Fixpoint disjoint_tasks (ts : list task) : Prop :=
  match ts with
  | [] => True
  | t :: ts' => apart (owned t) (owned_by ts') /\ disjoint_tasks ts'
  end.

Inductive tidy : task -> Prop :=
| tidy_running st p : good_store st -> tidy (Running st p)
| tidy_dispatched st id key c k : good_store st -> tidy (Dispatched st id key c k)
| tidy_joining st ce bs k : good_store st -> Forall tidy bs -> disjoint_tasks bs ->
    apart (owns st) (owned_by bs) -> tidy (Joining st ce bs k)
| tidy_ended r : tidy (Ended r).

Definition forest (ts : list task) : Prop := Forall tidy ts /\ disjoint_tasks ts.

Lemma apart_mono (P P' Q Q' : string -> Prop) :
  apart P Q -> (forall q, P' q -> P q) -> (forall q, Q' q -> Q q) -> apart P' Q'.
Proof. intros H HP HQ q Hp Hq. apply (H q); auto. Qed.

Lemma owned_by_nil q : ~ owned_by [] q.
Proof. intros (t & Ht & _). by apply elem_of_nil in Ht. Qed.

Lemma owned_by_cons t ts q : owned_by (t :: ts) q <-> owned t q \/ owned_by ts q.
Proof.
  split.
  - intros (u & [->|Hu]%elem_of_cons & Hq); [by left|right; by exists u].
  - intros [Hq|(u & Hu & Hq)]; [exists t|exists u]; (split; [apply elem_of_cons; auto|done]).
Qed.

Lemma owned_by_app ts us q : owned_by (ts ++ us) q <-> owned_by ts q \/ owned_by us q.
Proof.
  induction ts as [|t ts IH]; cbn; [split; [auto|intros [H%owned_by_nil|H]; done]|].
  rewrite !owned_by_cons, IH. tauto.
Qed.
Lemma run_attempt_step o i s :
  ready o i s -> i <= maxRepairs o ->
  match run_attempt o i s with
  | (Done res, s') => finished o i res s'
  | (RepairWith _, s') => ready o (S i) s' /\ S i <= maxRepairs o
  end.
Proof.
  intros Hr Hi. unfold Agent.run_attempt. destruct (over_budget o s).
  { destruct Hr. split; cbn; [done|by rewrite app_nil_r|lia|done|done|done]. }
  pose proof (attempt_sent o i s Hr) as Hsent.
  destruct (send_attempt o i _) as [a s1]. destruct Hsent as (ps & Hne & Hpay & Hps & Ha & Hev & Ht & Hcount).
  destruct a as [aborted|r].
  { split; cbn.
    - done.
    - rewrite Hev, <-app_assoc. by destruct aborted.
    - done.
    - done.
    - done.
    - by destruct aborted. }
  destruct (classify o i r) as [res|errors] eqn:Hc.
  - split.
    + done.
    + assert (refused res = false) as ->.
      { destruct res as [v|e]; [done|]. destruct (classify_stops _ _ _ _ Hc). by destruct e. }
      destruct (records_session r); cbn; rewrite Hev, <-app_assoc; by destruct res.
    + by destruct (records_session r).
    + by destruct (records_session r).
    + intros v -> Hs. by eapply classify_returned.
    + intros ->. by destruct (classify_stops _ _ _ _ Hc).
  - destruct (classify_repair _ _ _ _ Hc) as (-> & Hx & -> & Hlt). split; [|lia].
    split; cbn [ds_events ds_payloads set_prompt emit_activity set_session charge ds_prompt ds_session returned].
    + rewrite Hev, failed_activities_S, <-app_assoc. done.
    + done.
    + done.
    + rewrite Hpay. intros p [Hp%(rd_past _ _ _ Hr)|Hp%Hps]%elem_of_app; lia.
    + rewrite Hpay in *. destruct (exists_last Hne) as (ps' & q & ->).
      rewrite app_assoc. set (front := ds_payloads s ++ ps') in *. rewrite app_assoc in Ha.
      exists (length front), q, r. split; [rewrite length_app; cbn; lia|].
      split; [by rewrite lookup_app_r, Nat.sub_diag by lia|].
      split; [apply Hps, elem_of_app; right; by apply list_elem_of_singleton|].
      split; [|done]. rewrite Ha. fold front. rewrite length_app. cbn. f_equal. lia.
Qed.

Lemma dispatch_loop_finishes o left i s :
  ready o i s -> left + i = maxRepairs o ->
  exists k, finished o k (dispatch_loop o left i s).1 (dispatch_loop o left i s).2.
Proof.
  revert i s. induction left as [|left IH]; intros i s Hr Hl; cbn [Agent.dispatch_loop];
    pose proof (run_attempt_step o i s Hr ltac:(lia)) as Hstep;
    destruct (run_attempt o i s) as [[res|errors] s']; try (by exists i).
  - lia.
  - destruct Hstep as [Hr' _]. apply IH; [done|lia].
Qed.

Lemma agentDispatch_finishes o spent :
  exists k, finished o k (agentDispatch o spent).1 (agentDispatch o spent).2.
Proof.
  apply dispatch_loop_finishes; [|lia]. split; cbn; [done|lia| |set_solver|done].
  intros n p Hn. done.
Qed.

(** C13: a call's activities are balanced: whatever the fleet answers, the
    journaled activities are one start and one end per attempt, in order, all
    ended as failures except that the last ends as a success just when the call
    returns a value; a call refused for its budget starts no further one. *)
Theorem every_activity_ends_once o spent :
  let '(res, s) := agentDispatch o spent in
  exists k, k <= maxRepairs o /\
    ds_events s = failed_activities k ++ (if refused res then [] else [AStart k; AEnd k (succeeded res)]).
Proof.
  destruct (agentDispatch_finishes o spent) as (k & [Hk He _ _ _ _]).
  destruct (agentDispatch o spent) as [res s]. by exists k.
Qed.
(** * pyoctopart: a shallow embedding of [octopart.py]

    The client is Python 2 code.  Python objects are embedded as the
    inductive [value]; a call that may raise returns a [result]; an
    endpoint call also returns the list of URLs it requested, so that
    "no request was issued" is the empty list.

    Conventions of the embedding:
    - a [dict] is an association list with distinct keys, in the order its
      keys are iterated; [dict_set] overwrites in place or appends; an
      object that the source changes in place is passed on as its new
      value (the objects handled are trees: JSON data and keyword
      arguments);
    - JSON numbers are integers (there is no float value; the only float
      of the source, [float("inf")], is the bound [NInf]); [VInt n] is the
      [int] [n] when [n] fits a machine word and the [long] [n] beyond
      (a [long] of small magnitude, as [5L], is not a value of the
      embedding);
    - [traceback.print_exc()] writes to stderr and is not modelled. *)

From Stdlib Require Import List String Ascii ZArith Bool Lia ZifyBool Arith
  DecimalString.
Import ListNotations.
Open Scope string_scope.
Open Scope Z_scope.
Open Scope list_scope.

(** ** Python values *)

Inductive pyclass :=
| ClsBrand | ClsCategory | ClsPart | ClsPartAttribute.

====

-- What you have to do --
For this exercise, return every line from the data that holds the string "place".

-- Reply --
      keys are iterated; [dict_set] overwrites in place or appends; an
      object that the source changes in place is passed on as its new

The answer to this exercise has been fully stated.